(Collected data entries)
-----
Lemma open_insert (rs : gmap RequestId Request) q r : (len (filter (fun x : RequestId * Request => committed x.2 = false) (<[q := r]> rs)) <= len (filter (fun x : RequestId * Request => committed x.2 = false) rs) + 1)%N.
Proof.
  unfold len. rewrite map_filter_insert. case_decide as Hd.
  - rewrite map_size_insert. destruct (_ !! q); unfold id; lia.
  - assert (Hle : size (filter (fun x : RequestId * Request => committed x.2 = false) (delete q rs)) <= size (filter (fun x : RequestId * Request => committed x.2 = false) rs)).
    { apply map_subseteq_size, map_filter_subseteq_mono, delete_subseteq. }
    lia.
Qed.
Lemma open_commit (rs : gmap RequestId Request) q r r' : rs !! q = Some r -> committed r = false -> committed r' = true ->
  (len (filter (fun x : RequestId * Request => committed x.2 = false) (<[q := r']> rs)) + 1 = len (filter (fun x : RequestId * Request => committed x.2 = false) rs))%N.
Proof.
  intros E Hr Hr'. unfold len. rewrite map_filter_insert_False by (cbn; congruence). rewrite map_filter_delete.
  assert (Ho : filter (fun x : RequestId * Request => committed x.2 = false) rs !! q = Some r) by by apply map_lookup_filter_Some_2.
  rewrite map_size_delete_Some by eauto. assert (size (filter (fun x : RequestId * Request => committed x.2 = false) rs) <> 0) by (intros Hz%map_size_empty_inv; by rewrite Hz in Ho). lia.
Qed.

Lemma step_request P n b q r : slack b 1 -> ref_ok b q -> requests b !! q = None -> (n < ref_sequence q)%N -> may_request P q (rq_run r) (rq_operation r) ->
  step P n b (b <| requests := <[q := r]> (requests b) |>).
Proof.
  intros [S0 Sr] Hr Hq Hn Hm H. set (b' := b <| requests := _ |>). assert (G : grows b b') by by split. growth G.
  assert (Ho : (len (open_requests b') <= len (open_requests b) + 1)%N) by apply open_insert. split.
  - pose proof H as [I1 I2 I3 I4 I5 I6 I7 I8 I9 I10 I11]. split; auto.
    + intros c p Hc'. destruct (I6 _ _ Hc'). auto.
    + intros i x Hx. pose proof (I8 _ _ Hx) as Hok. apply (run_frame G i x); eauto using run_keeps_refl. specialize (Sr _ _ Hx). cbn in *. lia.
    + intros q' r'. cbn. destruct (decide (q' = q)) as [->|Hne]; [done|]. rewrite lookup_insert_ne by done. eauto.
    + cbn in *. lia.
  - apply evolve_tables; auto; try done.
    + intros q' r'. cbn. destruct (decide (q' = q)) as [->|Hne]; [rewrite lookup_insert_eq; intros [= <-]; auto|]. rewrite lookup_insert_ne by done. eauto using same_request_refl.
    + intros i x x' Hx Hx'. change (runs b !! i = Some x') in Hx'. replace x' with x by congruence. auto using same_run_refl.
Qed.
-----
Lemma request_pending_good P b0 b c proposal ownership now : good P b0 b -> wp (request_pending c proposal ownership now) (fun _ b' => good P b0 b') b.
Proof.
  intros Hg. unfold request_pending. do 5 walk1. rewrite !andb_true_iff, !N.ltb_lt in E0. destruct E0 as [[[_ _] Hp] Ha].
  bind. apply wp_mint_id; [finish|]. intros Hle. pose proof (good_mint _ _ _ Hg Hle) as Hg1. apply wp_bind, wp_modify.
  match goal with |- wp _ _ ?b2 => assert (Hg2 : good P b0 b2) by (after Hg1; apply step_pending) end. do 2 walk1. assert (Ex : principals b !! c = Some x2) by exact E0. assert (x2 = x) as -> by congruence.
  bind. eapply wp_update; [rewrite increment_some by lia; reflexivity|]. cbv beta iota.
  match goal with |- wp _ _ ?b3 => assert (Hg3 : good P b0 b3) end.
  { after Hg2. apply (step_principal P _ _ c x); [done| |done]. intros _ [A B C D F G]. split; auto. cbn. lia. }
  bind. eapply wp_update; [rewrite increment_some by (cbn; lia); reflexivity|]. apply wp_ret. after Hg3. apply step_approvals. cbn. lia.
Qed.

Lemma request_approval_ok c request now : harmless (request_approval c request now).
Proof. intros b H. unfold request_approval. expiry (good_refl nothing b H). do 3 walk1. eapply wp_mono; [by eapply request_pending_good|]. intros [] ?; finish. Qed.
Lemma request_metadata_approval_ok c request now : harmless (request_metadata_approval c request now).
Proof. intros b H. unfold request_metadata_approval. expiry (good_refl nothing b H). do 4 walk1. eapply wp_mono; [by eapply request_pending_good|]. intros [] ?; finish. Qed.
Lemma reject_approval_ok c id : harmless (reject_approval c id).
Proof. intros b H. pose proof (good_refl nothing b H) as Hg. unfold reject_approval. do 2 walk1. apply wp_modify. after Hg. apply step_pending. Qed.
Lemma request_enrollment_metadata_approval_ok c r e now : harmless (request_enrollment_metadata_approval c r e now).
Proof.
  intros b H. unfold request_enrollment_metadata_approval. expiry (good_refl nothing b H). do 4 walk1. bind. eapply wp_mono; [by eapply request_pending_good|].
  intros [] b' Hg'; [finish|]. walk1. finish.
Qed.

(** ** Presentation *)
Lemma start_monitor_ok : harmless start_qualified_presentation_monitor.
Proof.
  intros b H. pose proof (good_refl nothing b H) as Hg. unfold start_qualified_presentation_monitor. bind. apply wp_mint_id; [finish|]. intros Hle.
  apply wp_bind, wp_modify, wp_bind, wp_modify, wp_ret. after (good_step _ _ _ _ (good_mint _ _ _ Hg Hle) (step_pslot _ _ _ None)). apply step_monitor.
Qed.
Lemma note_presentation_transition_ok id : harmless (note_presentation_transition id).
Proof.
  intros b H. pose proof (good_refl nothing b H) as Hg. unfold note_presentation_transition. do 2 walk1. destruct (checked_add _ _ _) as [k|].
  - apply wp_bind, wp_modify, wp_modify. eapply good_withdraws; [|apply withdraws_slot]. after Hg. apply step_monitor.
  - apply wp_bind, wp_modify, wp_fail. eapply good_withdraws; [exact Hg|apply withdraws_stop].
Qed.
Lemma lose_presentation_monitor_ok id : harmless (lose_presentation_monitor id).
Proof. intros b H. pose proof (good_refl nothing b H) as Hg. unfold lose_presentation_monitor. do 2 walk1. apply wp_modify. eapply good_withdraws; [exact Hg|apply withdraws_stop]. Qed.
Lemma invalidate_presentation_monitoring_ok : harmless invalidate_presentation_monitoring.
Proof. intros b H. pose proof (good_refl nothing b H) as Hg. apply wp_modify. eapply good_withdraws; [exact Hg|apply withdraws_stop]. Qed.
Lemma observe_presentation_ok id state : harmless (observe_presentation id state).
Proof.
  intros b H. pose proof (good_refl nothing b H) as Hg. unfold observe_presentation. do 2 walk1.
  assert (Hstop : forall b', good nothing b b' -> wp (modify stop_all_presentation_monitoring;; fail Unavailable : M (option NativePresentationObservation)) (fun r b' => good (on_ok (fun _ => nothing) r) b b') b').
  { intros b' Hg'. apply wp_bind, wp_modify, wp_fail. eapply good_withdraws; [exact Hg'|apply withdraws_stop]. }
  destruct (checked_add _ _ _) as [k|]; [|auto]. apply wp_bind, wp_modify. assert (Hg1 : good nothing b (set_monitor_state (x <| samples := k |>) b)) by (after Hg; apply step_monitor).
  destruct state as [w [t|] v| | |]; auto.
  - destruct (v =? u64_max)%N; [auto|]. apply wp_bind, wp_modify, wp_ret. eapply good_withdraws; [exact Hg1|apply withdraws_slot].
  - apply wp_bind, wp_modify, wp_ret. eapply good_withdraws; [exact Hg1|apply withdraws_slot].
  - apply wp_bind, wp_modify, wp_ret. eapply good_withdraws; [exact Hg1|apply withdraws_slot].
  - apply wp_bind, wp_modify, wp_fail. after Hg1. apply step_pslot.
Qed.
-----
Of all the entries above, repeat only the lines from the line that has "intros [] b' Hg'; [finish|]. walk1. finish." to the line that has "destruct (checked_add _ _ _) as [k|];", both lines included, exactly.

  intros [] b' Hg'; [finish|]. walk1. finish.
Qed.

(** ** Presentation *)
Lemma start_monitor_ok : harmless start_qualified_presentation_monitor.
Proof.
  intros b H. pose proof (good_refl nothing b H) as Hg. unfold start_qualified_presentation_monitor. bind. apply wp_mint_id; [finish|]. intros Hle.
  apply wp_bind, wp_modify, wp_bind, wp_modify, wp_ret. after (good_step _ _ _ _ (good_mint _ _ _ Hg Hle) (step_pslot _ _ _ None)). apply step_monitor.
Qed.
Lemma note_presentation_transition_ok id : harmless (note_presentation_transition id).
Proof.
  intros b H. pose proof (good_refl nothing b H) as Hg. unfold note_presentation_transition. do 2 walk1. destruct (checked_add _ _ _) as [k|].
  - apply wp_bind, wp_modify, wp_modify. eapply good_withdraws; [|apply withdraws_slot]. after Hg. apply step_monitor.
  - apply wp_bind, wp_modify, wp_fail. eapply good_withdraws; [exact Hg|apply withdraws_stop].
Qed.
Lemma lose_presentation_monitor_ok id : harmless (lose_presentation_monitor id).
Proof. intros b H. pose proof (good_refl nothing b H) as Hg. unfold lose_presentation_monitor. do 2 walk1. apply wp_modify. eapply good_withdraws; [exact Hg|apply withdraws_stop]. Qed.
Lemma invalidate_presentation_monitoring_ok : harmless invalidate_presentation_monitoring.
Proof. intros b H. pose proof (good_refl nothing b H) as Hg. apply wp_modify. eapply good_withdraws; [exact Hg|apply withdraws_stop]. Qed.
Lemma observe_presentation_ok id state : harmless (observe_presentation id state).
Proof.
  intros b H. pose proof (good_refl nothing b H) as Hg. unfold observe_presentation. do 2 walk1.
  assert (Hstop : forall b', good nothing b b' -> wp (modify stop_all_presentation_monitoring;; fail Unavailable : M (option NativePresentationObservation)) (fun r b' => good (on_ok (fun _ => nothing) r) b b') b').
  { intros b' Hg'. apply wp_bind, wp_modify, wp_fail. eapply good_withdraws; [exact Hg'|apply withdraws_stop]. }
  destruct (checked_add _ _ _) as [k|]; [|auto]. apply wp_bind, wp_modify. assert (Hg1 : good nothing b (set_monitor_state (x <| samples := k |>) b)) by (after Hg; apply step_monitor).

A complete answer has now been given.